Kerberos is an authentication system that provides secure transactions
over networks. It offers strong user authentication, integrity and privacy.
Kerberos support has been added to provide authentication and
encryption capabilities. For information on how to share directories in a
secure manner, see “Secure Sharing of Directories” on page 56.
Client Failover
By using client-side failover, an NFS client can specify redundant servers
that are making the same data available and switch to an alternate
server when the current server becomes unavailable. The filesystems on
the current server can become unavailable for the following reasons:
• If the filesystem is connected to a server that crashes
• If the server is overloaded
• If a network fault occurs
A failover occurs when the filesystem is unavailable. The failover is
transparent to the user. The failover can occur at any time without
disrupting processes that are running on the client.

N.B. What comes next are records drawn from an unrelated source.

(* ===== verification/GoText.v ===== *)
(** What the program uses of Go's standard packages [strings] and [strconv]:
    [Cut], [ToUpper]/[ToLower], [HasSuffix], [Join], [Quote] and [Atoi] on a
    64-bit platform.  Go strings are byte sequences. *)
From S2P Require Import Prelude.
Open Scope string_scope.
Open Scope nat_scope.
Open Scope list_scope.

(** ** package strings *)

(** [strings.Cut(s, sep)] for a one-byte separator: the text before and after
    its first occurrence. *)
Fixpoint Cut (s : string) (sep : ascii) : option (string * string) :=
  match s with
  | EmptyString => None
  | String c s' =>
    if Ascii.eqb c sep then Some (EmptyString, s')
    else match Cut s' sep with
         | None => None
         | Some (before, after) => Some (String c before, after)
         end
  end.

(** The split at the last occurrence ([bytealg.LastIndexByteString]). *)
Fixpoint CutLast (s : string) (sep : ascii) : option (string * string) :=
  match s with
  | EmptyString => None
  | String c s' =>
    match CutLast s' sep with
    | Some (before, after) => Some (String c before, after)
    | None => if Ascii.eqb c sep then Some (EmptyString, s') else None
    end
  end.

Fixpoint has_byte (c : ascii) (s : string) : bool :=
  match s with
  | EmptyString => false
  | String c' s' => Ascii.eqb c' c || has_byte c s'
  end.

(** [strings.HasSuffix]. *)
Definition HasSuffix (s suffix : string) : bool :=
  (String.length suffix <=? String.length s)%nat &&
  String.eqb (String.substring (String.length s - String.length suffix)
                (String.length suffix) s) suffix.

(** [strings.Join]. *)
Fixpoint Join (elems : list string) (sep : string) : string :=
  match elems with
  | [] => ""
  | [e] => e
  | e :: rest => (e +:+ sep +:+ Join rest sep)%string
  end.

Fixpoint map_bytes (f : ascii → ascii) (s : string) : string :=
  match s with
  | EmptyString => EmptyString
  | String c s' => String (f c) (map_bytes f s')
  end.

Fixpoint is_ascii (s : string) : bool :=
  match s with
  | EmptyString => true
  | String c s' => (byte_val c <? 128)%Z && is_ascii s'
  end.

Definition lower_byte (c : ascii) : ascii :=
  if ((65 <=? byte_val c) && (byte_val c <=? 90))%Z
  then ascii_of_N (N_of_ascii c + 32) else c.

Definition upper_byte (c : ascii) : ascii :=
  if ((97 <=? byte_val c) && (byte_val c <=? 122))%Z
  then ascii_of_N (N_of_ascii c - 32) else c.

(** [ToLower] and [ToUpper] map bytes on ASCII strings and [Quote] escapes
    them; on any other string they go by runes with Go's Unicode tables, which
    are a parameter. *)
Class UnicodeLib := {
  unicode_ToLower : string → string;
  unicode_ToUpper : string → string;
  unicode_Quote : string → string
}.

Definition ToLower `{UnicodeLib} (s : string) : string :=
  if is_ascii s then map_bytes lower_byte s else unicode_ToLower s.

Definition ToUpper `{UnicodeLib} (s : string) : string :=
  if is_ascii s then map_bytes upper_byte s else unicode_ToUpper s.

(** ** package strconv *)

Definition byte_of (z : Z) : ascii := ascii_of_N (Z.to_N z).

Definition dquote : ascii := byte_of 34.

Definition hex_char (n : Z) : ascii := if (n <? 10)%Z then byte_of (48 + n) else byte_of (87 + n).

(** The letters of the escapes \a, \b, \t, \n, \v, \f and \r, by byte. *)
Definition escape_letters : list (Z * ascii) :=
  [(7, "a"); (8, "b"); (9, "t"); (10, "n"); (11, "v"); (12, "f"); (13, "r")]%Z%char.

(** [appendEscapedRune] of an ASCII byte, in double quotes. *)
Definition quote_byte (c : ascii) : string :=
  let v := byte_val c in
  if Ascii.eqb c dquote || Ascii.eqb c "\" then String "\" (String c "")
  else if ((32 <=? v) && (v <? 127))%Z then String c ""
  else match list_find (λ p, p.1 = v) escape_letters with
       | Some (_, (_, l)) => String "\" (String l "")
       | None => ("\x" +:+ String (hex_char (v / 16)) (String (hex_char (v mod 16)) ""))%string
       end.

Fixpoint quote_bytes (s : string) : string :=
  match s with
  | EmptyString => ""
  | String c s' => (quote_byte c +:+ quote_bytes s')%string
  end.

(** [strconv.Quote], the %q of package fmt. *)
Definition Quote `{UnicodeLib} (s : string) : string :=
  if is_ascii s then String dquote (quote_bytes s +:+ String dquote "")%string else unicode_Quote s.

Definition is_digit (c : ascii) : bool := ((48 <=? byte_val c) && (byte_val c <=? 57))%Z.
Definition digit_val (c : ascii) : Z := (byte_val c - 48)%Z.

Fixpoint digits_val (s : string) (acc : Z) : option Z :=
  match s with
  | EmptyString => Some acc
  | String c s' => if is_digit c then digits_val s' (acc * 10 + digit_val c)%Z else None
  end.

(** [strconv.Atoi] without the error's text: an optional sign, at least one
    decimal digit, nothing else, and a value that fits 64 bits. *)
Definition Atoi (s : string) : option Z :=
  let '(neg, ds) :=
    match s with
    | String "-" r => (true, r)
    | String "+" r => (false, r)
    | _ => (false, s)
    end in
  match ds with
  | EmptyString => None
  | _ =>
    match digits_val ds 0 with
    | None => None
    | Some n => let v := if neg : bool then (- n)%Z else n in
                if in_int64 v then Some v else None
    end
  end.

(** ** Lemmas *)

Lemma Cut_spec s sep before after :
  Cut s sep = Some (before, after) ↔
  s = (before +:+ String sep after)%string ∧ has_byte sep before = false.
Proof.
  revert before. induction s as [|c s IH]; intros before; simpl.
  - split; [done|]. destruct before; by intros [[=] _].
  - destruct (Ascii.eqb_spec c sep) as [->|Hne].
    + split; [by intros [= <- <-]|]. intros [Hs Hb].
      destruct before as [|c' b]; simpl in *; [by injection Hs as ->|].
      injection Hs as <- _. by rewrite Ascii.eqb_refl in Hb.
    + destruct (Cut s sep) as [[b a]|] eqn:Hcut; split.
      * intros [= <- <-]. destruct (proj1 (IH b)) as [-> Hb]; [done|]. split; [done|].
        simpl. apply orb_false_iff. split; [by apply Ascii.eqb_neq|done].
      * destruct before as [|c' b']; intros [Hs Hb];
          simpl in *; [by injection Hs as ->|]; injection Hs as -> ->.
        apply orb_false_iff in Hb as [_ Hb].
        by pose proof (proj2 (IH b') (conj eq_refl Hb)) as [= <- <-].
      * done.
      * destruct before as [|c' b']; intros [Hs Hb];
          simpl in *; [by injection Hs as ->|]; injection Hs as -> ->.
        apply orb_false_iff in Hb as [_ Hb]. by pose proof (proj2 (IH b') (conj eq_refl Hb)).
Qed.

Lemma Cut_None s sep : Cut s sep = None ↔ has_byte sep s = false.
Proof.
  induction s as [|c s IH]; simpl; [done|].
  destruct (Ascii.eqb c sep); simpl; [done|]. rewrite <-IH.
  destruct (Cut s sep) as [[]|]; done.
Qed.

Lemma Atoi_range s v : Atoi s = Some v → (min_int64 ≤ v ≤ max_int64)%Z.
Proof.
  unfold Atoi. intros H. repeat (case_match; simplify_eq);
    by apply in_int64_spec.
Qed.

(** *** Decimal numerals: [Atoi] inverts [pretty] *)

Lemma digits_val_app s1 s2 acc :
  digits_val (s1 +:+ s2)%string acc =
  match digits_val s1 acc with None => None | Some n => digits_val s2 n end.
Proof.
  revert acc. induction s1 as [|c s1 IH]; intros acc; [done|].
  rewrite string_app_cons. simpl. by destruct (is_digit c).
Qed.

Lemma pretty_digit (x : N) :
  (x < 10)%N →
  is_digit (pretty_N_char x) = true ∧ digit_val (pretty_N_char x) = Z.of_N x.
Proof.
  intros H. assert (x ∈ [0; 1; 2; 3; 4; 5; 6; 7; 8; 9])%N as Hin.
  { repeat (rewrite elem_of_cons). lia. }
  repeat (apply elem_of_cons in Hin as [->|Hin]; [by vm_compute|]). set_solver.
Qed.

Lemma pretty_N_go_app (x : N) s : pretty_N_go x s = (pretty_N_go x "" +:+ s)%string.
Proof.
  revert s. induction (N.lt_wf_0 x) as [x _ IH]; intros s.
  destruct (decide (0 < x)%N) as [Hx|Hx].
  - rewrite !(pretty_N_go_step x) by done.
    assert (x `div` 10 < x)%N as Hlt by (apply N.div_lt; lia).
    rewrite (IH _ Hlt (String _ s)), (IH _ Hlt (String _ "")).
    by rewrite <-string_app_assoc.
  - assert (x = 0)%N as -> by lia. by rewrite !pretty_N_go_0.
Qed.

Lemma digits_val_pretty_go (x : N) :
  digits_val (pretty_N_go x "") 0 = Some (Z.of_N x).
Proof.
  induction (N.lt_wf_0 x) as [x _ IH].
  destruct (decide (0 < x)%N) as [Hx|Hx].
  - rewrite pretty_N_go_step, pretty_N_go_app, digits_val_app by done.
    rewrite (IH (x `div` 10)%N) by (apply N.div_lt; lia). simpl.
    destruct (pretty_digit (x `mod` 10)) as [-> ->]; [by apply N.mod_lt|].
    f_equal. rewrite (N.div_mod x 10) at 3 by done. lia.
  - assert (x = 0)%N as -> by lia. by rewrite pretty_N_go_0.
Qed.

Lemma digits_val_pretty (x : N) : digits_val (pretty x) 0 = Some (Z.of_N x).
Proof.
  unfold pretty, pretty_N. case_decide; [by subst|]. apply digits_val_pretty_go.
Qed.

(** The first byte of a natural numeral is a digit. *)
Lemma pretty_N_first (x : N) : ∃ c s, pretty x = String c s ∧ is_digit c = true.
Proof.
  pose proof (digits_val_pretty x) as H. destruct (pretty x) as [|c s] eqn:Hp.
  - exfalso. unfold pretty, pretty_N in Hp. case_decide as Hx; [done|].
    rewrite pretty_N_go_step, pretty_N_go_app in Hp by lia.
    by destruct (pretty_N_go (x `div` 10) "").
  - exists c, s. split; [done|]. simpl in H. by destruct (is_digit c).
Qed.

Lemma Atoi_digit c s :
  is_digit c = true →
  Atoi (String c s) =
  match digits_val (String c s) 0 with
  | None => None
  | Some n => if in_int64 n then Some n else None
  end.
Proof.
  intros Hc. unfold Atoi.
  by destruct c as [[] [] [] [] [] [] [] []].
Qed.

Lemma Atoi_pretty (z : Z) :
  Atoi (pretty z) = if in_int64 z then Some z else None.
Proof.
  destruct z as [|x|x]; [done| |].
  - change (pretty (Z.pos x)) with (pretty (N.pos x)).
    destruct (pretty_N_first (N.pos x)) as (c&s&Hp&Hc).
    rewrite Hp, Atoi_digit, <-Hp, digits_val_pretty by done. done.
  - change (pretty (Z.neg x)) with (String "-" (pretty (N.pos x))).
    destruct (pretty_N_first (N.pos x)) as (c&s&Hp&Hc).
    unfold Atoi. rewrite Hp, <-Hp, digits_val_pretty. done.
Qed.

Example quote_samples `{UnicodeLib} :
  Quote "x-jwt-payload" = String dquote ("x-jwt-payload" +:+ String dquote "")%string ∧
  Quote (String "\" (String (byte_of 10) (String (byte_of 27) (String dquote "")))) =
    String dquote ("\\\n\x1b\" +:+ String dquote (String dquote ""))%string.
Proof. split; by vm_compute. Qed.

Consider the following points before enabling client-side failover:
• The filesystem must be mounted with read-only permissions.
• The filesystems must be identical on all the redundant servers for
the failover to occur successfully. For information on identical
filesystems, see “Replicated Filesystems” on page 31.
• A static filesystem or one that is not modified often is used for
failover.
• File systems that are mounted using CacheFS are not supported for
use with failover.
• If client-side failover is enabled using the command-line option, the
listed servers must support the same version of the NFS protocol. For
example, onc21 and onc23 must support the same version of NFS
protocol, either NFSv2, NFSv3, or NFSv4.